What the exercise asks: Write out the data that follows. Keep every character unchanged.
= Beginning of Section =
Definition register (req : request) (fs0 : option Csv.file) : outcome :=
  let fs := ensure_students_csv fs0 in
  if String.eqb (method req) "POST" then
    let roll_no := strip (PyDict.get (form req) "roll_no" "") in
    let name := strip (PyDict.get (form req) "name" "") in
    let department := strip (PyDict.get (form req) "department" "") in
    let section := strip (PyDict.get (form req) "section" "") in
    let email := strip (PyDict.get (form req) "email" "") in
    let phone := strip (PyDict.get (form req) "phone" "") in
    let file := photo req in
    if negb (truthy roll_no) || negb (truthy name)
       || negb (truthy department) || negb (truthy section) then
      fail "Roll No, Name, Department, and Section are required." fs
    else if negb (truthy email) then
      fail "Email is required." fs
    else if negb (truthy phone) then
      fail "Phone number is required." fs
    else if negb (isdigit phone) || negb (len phone =? 10)%nat then
      fail "Phone number must contain exactly 10 digits." fs
    else
      match check_existing fs roll_no email phone with
      | inl e => raise e fs
      | inr (exists_, field) =>
          if exists_ then
            {| flashed :=
                 if field_is field "roll" then
                   [(("Roll No " ++ roll_no
                      ++ " is already registered.")%string, "error")]
                 else if field_is field "email" then
                   [(("Email " ++ email
                      ++ " is already registered.")%string, "error")]
                 else if field_is field "phone" then
                   [(("Phone " ++ phone
                      ++ " is already registered.")%string, "error")]
                 else [];
               response := Redirect "register";
               students_csv := fs |}
          else
            match file with
            | None | Some EmptyString =>
                fail "Please upload a profile photo." fs
            | Some filename =>
                let ext := lower (splitext_ext filename) in
                let ext := if truthy ext then ext else ".jpg" in
                let filename := (roll_no ++ ext)%string in
                let save_path := path_join UPLOAD_FOLDER filename in
                match save req save_path with
                | Some e => raise e fs
                | None =>
                    let image_path :=
                      replace_char "\"%char "/"%char save_path in
                    let row : PyDict.t string :=
                      [("roll_no", roll_no); ("name", name);
                       ("department", department); ("section", section);
                       ("image_path", image_path); ("email", email);
                       ("phone", phone)] in
                    {| flashed :=
                         [("Registration successful! You are now registered.",
                           "success")];
                       response := Redirect "register";
                       students_csv := Csv.writerow CSV_HEADER row fs |}
                end
            end
      end
  else
    {| flashed := []; response := Render "register.html";
       students_csv := fs |}.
= End of Section =
Solution for this exercise:
Definition register (req : request) (fs0 : option Csv.file) : outcome :=
  let fs := ensure_students_csv fs0 in
  if String.eqb (method req) "POST" then
    let roll_no := strip (PyDict.get (form req) "roll_no" "") in
    let name := strip (PyDict.get (form req) "name" "") in
    let department := strip (PyDict.get (form req) "department" "") in
    let section := strip (PyDict.get (form req) "section" "") in
    let email := strip (PyDict.get (form req) "email" "") in
    let phone := strip (PyDict.get (form req) "phone" "") in
    let file := photo req in
    if negb (truthy roll_no) || negb (truthy name)
       || negb (truthy department) || negb (truthy section) then
      fail "Roll No, Name, Department, and Section are required." fs
    else if negb (truthy email) then
      fail "Email is required." fs
    else if negb (truthy phone) then
      fail "Phone number is required." fs
    else if negb (isdigit phone) || negb (len phone =? 10)%nat then
      fail "Phone number must contain exactly 10 digits." fs
    else
      match check_existing fs roll_no email phone with
      | inl e => raise e fs
      | inr (exists_, field) =>
          if exists_ then
            {| flashed :=
                 if field_is field "roll" then
                   [(("Roll No " ++ roll_no
                      ++ " is already registered.")%string, "error")]
                 else if field_is field "email" then
                   [(("Email " ++ email
                      ++ " is already registered.")%string, "error")]
                 else if field_is field "phone" then
                   [(("Phone " ++ phone
                      ++ " is already registered.")%string, "error")]
                 else [];
               response := Redirect "register";
               students_csv := fs |}
          else
            match file with
            | None | Some EmptyString =>
                fail "Please upload a profile photo." fs
            | Some filename =>
                let ext := lower (splitext_ext filename) in
                let ext := if truthy ext then ext else ".jpg" in
                let filename := (roll_no ++ ext)%string in
                let save_path := path_join UPLOAD_FOLDER filename in
                match save req save_path with
                | Some e => raise e fs
                | None =>
                    let image_path :=
                      replace_char "\"%char "/"%char save_path in
                    let row : PyDict.t string :=
                      [("roll_no", roll_no); ("name", name);
                       ("department", department); ("section", section);
                       ("image_path", image_path); ("email", email);
                       ("phone", phone)] in
                    {| flashed :=
                         [("Registration successful! You are now registered.",
                           "success")];
                       response := Redirect "register";
                       students_csv := Csv.writerow CSV_HEADER row fs |}
                end
            end
      end
  else
    {| flashed := []; response := Render "register.html";
       students_csv := fs |}.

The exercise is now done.